CN-122024485-A - Information acquisition method based on vehicle road cloud system
Abstract
The invention provides an information acquisition method based on a vehicle road cloud system, which comprises the steps that a road side unit broadcasts road side perception information to a vehicle-mounted unit, the vehicle-mounted unit captures physical layer signal characteristics and CAN bus data of the road side perception information, cloud fusion data are used for positioning a vehicle, the vehicle-mounted unit acquires environment, gesture, CAN bus and communication channel data and uploads the cloud, the cloud extracts the characteristics and models the communication channel state, the cloud recognizes driver intention under event triggering to obtain driver intention data, the cloud fuses the driver intention, the communication channel state and the vehicle position, utility evaluation is carried out on the road side perception information, and information utility thermodynamic diagram is generated so as to optimize road side unit deployment or information release strategies. According to the method, quantitative evaluation of the effectiveness of the road side information is realized through multi-source data fusion and intention recognition, and data support is provided for optimal deployment and accurate service of the vehicle road cloud system.
Inventors
- NIU CHAO
- WU HAO
- LI ZELONG
- TAO YUNFEI
- CHEN ZHUO
- ZHENG HONG
- GAO YUDE
- ZHANG KENIU
- Wang Yongchuang
- ZHANG YUNLONG
Assignees
- 长春汽车检测中心有限责任公司
Dates
- Publication Date
- 20260512
- Application Date
- 20260318
Claims (9)
- 1. The utility model provides an information acquisition method based on car way cloud system, its characterized in that, car way cloud system includes vehicle, road side unit and high in the clouds, be provided with on-vehicle unit on the vehicle, on-vehicle unit carries out wireless data interaction with road side unit, high in the clouds respectively, the method includes: S101, broadcasting road side perception information to a vehicle-mounted unit by a road side unit in the running process of the vehicle, capturing physical layer signal characteristics of the road side perception information and CAN bus data of the vehicle by the vehicle-mounted unit, and positioning the position of the vehicle by a cloud based on the road side perception information, the physical layer signal characteristics and the CAN bus data; S102, acquiring vehicle surrounding environment data, vehicle posture data, CAN bus data and communication channel data between the vehicle-mounted unit and a road side unit by a vehicle-mounted unit, summarizing the data into a multisource data packet uploading cloud, extracting characteristics of the multisource data packet by the cloud, and modeling a communication channel state; S103, the cloud identifies the intention of the driver under the triggering of the event to obtain intention data of the driver; s104, the cloud end fuses the driver intention data, the communication channel state and the vehicle position, carries out utility evaluation on the road side perception information, generates an information utility thermodynamic diagram according to the utility evaluation result, and optimizes road side unit deployment or information release strategies.

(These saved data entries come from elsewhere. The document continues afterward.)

(** * survey_anim: the three binary decoders of the animation survey

    A shallow embedding of [survey_anim.py]: the catalog decoder
    [parse_sceneobjinfo_bin], the placement-index decoder [parse_obj_file]
    and the container decoder [parse_lmo_animations], together with the
    [struct.unpack_from] primitive they are built on.

    Python integers are unbounded, so every offset computation is exact
    arithmetic on [Z]. A file is the list of its bytes. A raised exception is
    a result of its own ([Raise]), so that "never raises" is a statement
    about the value a decoder returns. *)

From Stdlib Require Import ZArith List Lia Bool.
From Stdlib Require Import Init.Byte Strings.Byte.
From stdpp Require Import base decidable numbers option list gmap sets.

Local Open Scope Z_scope.

(** ** Exceptions and results *)

Inductive exn : Type :=
| StructError   (* struct.error: the buffer is too short for the format *)
| IndexError.   (* a list subscript out of range *)

Inductive res (A : Type) : Type :=
| Ok (a : A)
| Raise (e : exn).
Arguments Ok {A} a.
Arguments Raise {A} e.

#[global] Instance res_ret : MRet res := λ A a, Ok a.
#[global] Instance res_bind : MBind res := λ A B f m,
  match m with
  | Ok a => f a
  | Raise e => Raise e
  end.

(** ** Control flow of a loop body

    A [for] loop body either falls through to the next iteration (also what
    [continue] does) or leaves the loop ([break]). *)

Inductive flow : Type := Next | Break.

(** [for_range body n i st]: the [n] iterations [i, i+1, ...] of a loop
    whose body maps the loop-carried state to a new one. *)
Fixpoint for_range {St : Type} (body : Z → St → res (flow * St))
    (n : nat) (i : Z) (st : St) : res St :=
  match n with
  | O => Ok st
  | S n' =>
      match body i st with
      | Raise e => Raise e
      | Ok (Break, st') => Ok st'
      | Ok (Next, st') => for_range body n' (i + 1) st'
      end
  end.

(** [for i in range(count): body]; an empty range when [count <= 0]. *)
Definition range_loop {St : Type} (count : Z)
    (body : Z → St → res (flow * St)) (st : St) : res St :=
  for_range body (Z.to_nat count) 0 st.

(** ** Bytes and [struct.unpack_from] *)

#[global] Instance byte_eq_dec : EqDecision byte := Byte.byte_eq_dec.

Definition byte_val (b : byte) : Z := Z.of_N (Byte.to_N b).

(** Little-endian value of a byte string. *)
Fixpoint le_uint (bs : list byte) : Z :=
  match bs with
  | [] => 0
  | b :: rest => byte_val b + 256 * le_uint rest
  end.

(** Two's complement reading of a [bits]-wide unsigned value. *)
Definition to_signed (bits : Z) (v : Z) : Z :=
  if decide (v < 2 ^ (bits - 1)) then v else v - 2 ^ bits.

(** [data[start : start + width]] for [0 <= start]. *)
Definition slice (data : list byte) (start : Z) (width : nat) : list byte :=
  take width (drop (Z.to_nat start) data).

(** The [width] bytes [struct.unpack_from] decodes at [offset]. A negative
    offset counts from the end of the buffer; [struct.error] is raised when
    fewer than [width] bytes remain. *)
Definition unpack_from (width : nat) (data : list byte) (offset : Z)
    : res (list byte) :=
  let len := Z.of_nat (length data) in
  if decide (offset < 0) then
    if decide (offset + len < 0) then Raise StructError
    else if decide (len - (offset + len) < Z.of_nat width) then Raise StructError
    else Ok (slice data (offset + len) width)
  else if decide (len - offset < Z.of_nat width) then Raise StructError
  else Ok (slice data offset width).

(** ["<I"] *)
Definition unpack_u32 (data : list byte) (offset : Z) : res Z :=
  bs ← unpack_from 4 data offset; mret (le_uint bs).

(** ["<i"] *)
Definition unpack_i32 (data : list byte) (offset : Z) : res Z :=
  bs ← unpack_from 4 data offset; mret (to_signed 32 (le_uint bs)).

(** ["<h"] *)
Definition unpack_i16 (data : list byte) (offset : Z) : res Z :=
  bs ← unpack_from 2 data offset; mret (to_signed 16 (le_uint bs)).

(** ["<III"] *)
Definition unpack_III (data : list byte) (offset : Z) : res (Z * Z * Z) :=
  bs ← unpack_from 12 data offset;
  mret (le_uint (take 4 bs), le_uint (take 4 (drop 4 bs)),
        le_uint (take 4 (drop 8 bs))).

(** ["<IIII"] *)
Definition unpack_IIII (data : list byte) (offset : Z)
    : res (Z * Z * Z * Z) :=
  bs ← unpack_from 16 data offset;
  mret (le_uint (take 4 bs), le_uint (take 4 (drop 4 bs)),
        le_uint (take 4 (drop 8 bs)), le_uint (take 4 (drop 12 bs))).

(** ** The container decoder: [parse_lmo_animations] *)

Definition OBJ_TYPE_GEOMETRY : Z := 1.

Record AnimInfo : Type := mkAnimInfo {
  bone_size : Z;
  mat_size : Z;
  mtlopac_sizes : list (Z * Z);       (* (subset, size) *)
  texuv_sizes : list (Z * Z * Z);     (* (subset, stage, size) *)
  teximg_sizes : list (Z * Z * Z)     (* (subset, stage, size) *)
}.

(** The size-array format fixed by the file version. *)
Record AnimFormat : Type := mkAnimFormat {
  n_entries : Z;
  has_mtlopac : bool;
  mtlopac_count : Z
}.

- 2. The vehicle road cloud system-based information acquisition method according to claim 1, wherein the S101 specifically includes the following operations: s201, periodically broadcasting road side perception information to the outside by a road side unit, wherein the road side perception information comprises signal lamp information and road section traffic information; S202, when a vehicle enters a broadcasting range of a road side unit, a vehicle-mounted unit continuously monitors the broadcasting of the road side unit, extracts physical layer signal characteristics for signals successfully received by each frame, wherein the physical layer signal characteristics comprise arrival time, arrival angle, channel impulse response, road side unit identity and position information; S203, the vehicle-mounted unit acquires CAN bus data of the vehicle, acquires vehicle acceleration information through the inertia measurement unit, and uploads physical layer signal characteristics, CAN bus data and vehicle acceleration information to the cloud; s204, the cloud end estimates the position of the vehicle relative to the road side unit in real time based on physical layer signal characteristics, CAN bus data and vehicle acceleration information.
- 3. The information acquisition method based on the vehicle-road cloud system according to claim 2, wherein when the vehicle-mounted units on a plurality of vehicles simultaneously receive the broadcast of the same road side unit, the cloud terminal gathers the physical layer signal characteristics extracted by each vehicle, and calibrates the position of the road side unit through the cooperative optimization of the vehicles, and specifically comprises the following operations: s301, according to the physical layer signal characteristics uploaded by each vehicle, vehicles which receive the broadcast of the same road side unit in the same time period are screened out, and all the screened vehicles are recorded as collaborative optimization vehicles; s302, constructing a nonlinear least square problem with a road side unit position as a solution target based on the arrival time, the arrival angle and the self position uploaded by the collaborative optimization vehicle; S303, solving a nonlinear least square problem to obtain the accurate position of the road side unit; S304, calculating whether the deviation between the accurate position of the road side unit and the currently recorded position information of the road side unit is larger than a preset threshold value, if so, updating the position information of the road side unit, and synchronizing the updated position information of the road side unit to the corresponding road side unit.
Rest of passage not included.